これはまぁ、その場にいる人に「わかった」と思われても仕方ない気がするやつだ。
というか、窓ちゃんが違うって言ってるだけで、どっちかっていうと防衛隊の人の推測の方が正解なわけだし。
「私、話すのが下手だから、そういう時に違うって言って訂正する事ができなくて……。なんて言ったら良かったんだろう……。佐々也ちゃんなら、なんて言う?」
「まぁ、周りがそう決めちゃったんなら、話をひっくり返すのは誰だって難しいよ。私には無理だ」
今、学校で流れてる噂も覆せないし。
実はこういうの、ぞっちゃんやハルカちゃんなら上手く切り抜けるんじゃないか、という気がしている。
ああいうのは、その場の流れを掴んで方向づけをするのがコツなんじゃないかと思ってるんだけど、私にはそういう事は全くできない。場の流れを掴むなにをすれば良いのかわからない。ぞっちゃんとかはよくその場の主役になってるから、きっとできるんだろうと思うけど……。
話を戻して、そんなこんなで聞き取りが終わって、窓ちゃんは違反のこととTOXを全部倒した偉業とかともろもろ勘案して降格と謹慎になったのだという。
降格と言っても、戦闘力のおかげで元から不相応に高めの階級だったらしくて、下がっても本人的には構わないし、謹慎と言っても自宅に軟禁とかの厳しいものじゃなくて真面目に実直に生きてればいいというぐらいのことらしい。それから、その謹慎の一環として、夏休みには特別スケジュールの訓練をしなければいけないことにもなったとか。
学校のリモプレを休んで自宅謹慎をしていたのは、窓ちゃん自身のけじめのためで、誰かに求められたわけではないらしい。
そうだったのか……。
ユカちゃんが学校の時に言っていた公式見解とは微妙に違うけど、事実は両方の間のどこかだろうし、私が細部まで知っている必要はないので聞き流す。
「勝手に指揮を離れるということは折瀬の集落の全員を危険に晒すのと同じことだから、温情のある処罰で済ませてくれたことに感謝してる……」
窓ちゃんはそう言って、別に建前というわけでもなさそうだ。
私としては、TOXと戦うのが任務の防衛隊という組織で、独りですべてのTOXを倒したのであれば窓ちゃんが処罰されるいわれなんて無いんじゃないかと感じる。理屈では、勝てば良いという話でないというのも分からなくはないんだけど、感情的には窓ちゃんがあれだけのことをして勝ったのに処罰されることには納得いかない。

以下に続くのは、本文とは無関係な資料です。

(** Exchanging two neighbours with the same top edge exchanges them inside
    their row and leaves the other rows alone. *)
Lemma rowsOf_swap m1 m2 :
  map f (rowsOf el (m1 ++ a :: b :: m2)) = map f (rowsOf el (m1 ++ b :: a :: m2)).
Proof using same_top f_swap.
  destruct m1 as [|x m1]; cbn [app rowsOf].
  - cbn [splitRows]. rewrite (splitRows_top a b m2 same_top).
    destruct (splitRows el b m2) as [row rows].
    rewrite (sameRowb_same_top a b same_top).
    rewrite (sameRowb_same_top b a) by by symmetry.
    cbn [map]. f_equal. apply (f_swap []).
  - destruct (splitRows_swap m1 m2 x [x]) as [H1 H2].
    destruct (splitRows el x (m1 ++ a :: b :: m2)) as [row rows],
             (splitRows el x (m1 ++ b :: a :: m2)) as [row' rows'].
    cbn [fst snd app map] in *. by rewrite H1, H2.
Qed.
End RowwiseFunction.

(** The reading order does not depend on the order in which two neighbours
    at different positions are given. *)
Lemma positionOrder_swap l1 a b l2 :
  ~ samePosition el a b ->
  positionOrder el (l1 ++ a :: b :: l2) = positionOrder el (l1 ++ b :: a :: l2).
Proof.
  intros Hpos. unfold positionOrder. rewrite !groupRows_rowsOf.
  destruct (Qeq_dec (Rect.top (rect (el a))) (Rect.top (rect (el b)))) as [Htop|Htop].
  - destruct (js_sort_swap_tie (byTop el) (byTop_opp el) (byTop_trans el) l1 a b l2)
      as (m1 & m2 & -> & ->).
    { unfold byTop. lra. }
    f_equal. apply rowsOf_swap; [done|].
    intros r1 r2. apply js_sort_swap_distinct.
    + apply byLeft_opp.
    + apply byLeft_trans.
    + unfold byLeft. intros Hleft. apply Hpos. split; [done|lra].
  - rewrite (js_sort_swap_distinct (byTop el) (byTop_opp el) (byTop_trans el) l1 a b l2);
      [done|].
    unfold byTop. intros H. apply Htop. lra.
Qed.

おそらく、私が窓ちゃんに心情的な減刑を求めているのは活躍したからという理由だけじゃない。らしくもなく規則を破ってまで窓ちゃんが大活躍してくれたおかげで、今回のTOXの騒ぎ流れでゴジの家が防衛隊に捜査されるようなことも起きておらず、幹侍郎ちゃんが露見する可能性にひとまずの猶予ができた。それを恩と感じているのだろう。

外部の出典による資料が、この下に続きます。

(** [APIView.check_permissions], run by [initial] before any handler. *)
Definition check_permissions (view : APIView) (request : Request) : Exn + unit :=
  if forallb (fun p => has_permission p request) (permission_classes view)
  then inr tt
  else inl (permission_denied request).

(** [APIView.check_object_permissions]: runs only where a handler calls
    it (or calls [get_object] of a generic view). *)
Definition check_object_permissions (view : APIView) (request : Request) (obj : Post)
  : Exn + unit :=
  if forallb (fun p => has_object_permission p request obj) (permission_classes view)
  then inr tt
  else inl (permission_denied request).

Definition http_method_not_allowed : Handler :=
  fun db request => (Raise (MethodNotAllowed (method request)), db).

(** [APIView.options] *)
Definition options : Handler :=
  fun db request => (Return (Response DMetadata (Some HTTP_200_OK)), db).

(** The response of an outcome: what was returned, or what was raised as
    [handle_exception] renders it. *)
Definition rendered (outcome : Outcome) : HttpResponse :=
  match outcome with
  | inl exc => handle_exception exc
  | inr response => response
  end.

(** [APIView.dispatch]: [initial] checks the permissions, then the handler
    named after the method runs; whatever is raised is rendered by
    [handle_exception]. *)
Definition dispatch (view : APIView) (db : Db) (request : Request) : HttpResponse * Db :=
  match check_permissions view request with
  | inl exc => (handle_exception exc, db)
  | inr _ =>
      let h :=
        if bool_decide (method request ∈ http_method_names view)
        then default http_method_not_allowed (handler view (method request))
        else http_method_not_allowed in
      let '(outcome, db') := h db request in
      (rendered outcome, db')
  end.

そういう手柄とか恩とかで法律違反の重みが変わってはいけないはずはないのだけど、実際に身近な人の身の上の問題になるとそうも言ってられないものだということを実感している。
幹侍郎ちゃんの件は解決まではしていないけど、時間的な余裕を作ってもらえた事になる。事前の予想通りにTOXが本当にゴジの家に来たと仮定して、窓ちゃんが前回と同じく見回りから駆けつけてくれたとしても防衛隊の捜査が……。

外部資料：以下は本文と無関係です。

(** C7. On a model built from a valid configuration,
    [VisionTransformer.forward] is the composition the specification
    lists, stage by stage and in that order: patch embedding; the
    classification token at position 0 of every sequence, the patch
    embeddings after it; the positional embedding added once, element by
    element, to every sequence of the batch; dropout; the [depth] encoder
    blocks in list order; the final normalisation; the token at position 0;
    the linear head. *)
Theorem VisionTransformer_forward_composition {NM : Numerics}
        (c : VisionTransformer.config) (g0 g1 : RNG) (m : VisionTransformer.t)
        (mode : bool) (B : nat) (x : tensor) (g : RNG) :
  valid_config c ->
  VisionTransformer.init c g0 = (inr m, g1) ->
  shaped [B; Z.to_nat (VisionTransformer.in_channels c);
          Z.to_nat (VisionTransformer.img_size c);
          Z.to_nat (VisionTransformer.img_size c)] x ->
  length (VisionTransformer.blocks m) = Z.to_nat (VisionTransformer.depth c) /\
  VisionTransformer.forward (VisionTransformer.train mode m) x g =
  spec_forward (VisionTransformer.train mode m) x B
    (Z.to_nat (PatchEmbedding.n_patches (VisionTransformer.patch_embed m)))
    (Z.to_nat (VisionTransformer.embed_dim c)) g.
Proof.
  intros Hv E Hx.
  apply valid_config_sane in Hv as (Hs & Hle & Hdiv).
  assert (Hb : built_from c m) by (eapply VisionTransformer_init_built; eassumption).
  rewrite (@VisionTransformer_init_n_patches NM c g0 g1 m E).
  split; [now apply VisionTransformer_init_dropouts in E|].
  destruct Hs as (Hk & Hi & HC & HN & [HH HE] & _).
  rewrite patches_of_config by lia.
  eapply VisionTransformer_forward_spec.
  - apply VisionTransformer_train_ok. exact Hb.
  - apply tokens_of_config; lia.
  - lia.
  - lia.
  - apply divides_nat; lia.
  - exact Hx.
Qed.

この時、地下通路で窓ちゃんと並んで話していたことが急にフラッシュバックしてきた。
――……さっき佐々也ちゃんが言ってたやつ、私、やってみようと思う――
――TOXが護治郎くんの家に来なければ……、っていう話――
――……佐々也ちゃんが言ってたのは、そういう意味だったのね――
―― 窓ちゃんは怪訝な表情、思い詰めたような表情をしていた――
――……私は……、折瀬にTOXが来ても戦いの現場がこの家にならなかったらっていう意味なんだと思った――
「ま……窓ちゃん、もしかして、独りでTOXと戦ったのって、私があんなこと言ったから?」
「ううん、佐々也ちゃんのせいじゃないよ。私が自分で考えたの」
窓ちゃんの答えはきっぱりしている。でもそれが逆に、私の言葉がきっかけになったことを暗示している。『あんなこと』がどんなことか、言わずとも通じているんだから。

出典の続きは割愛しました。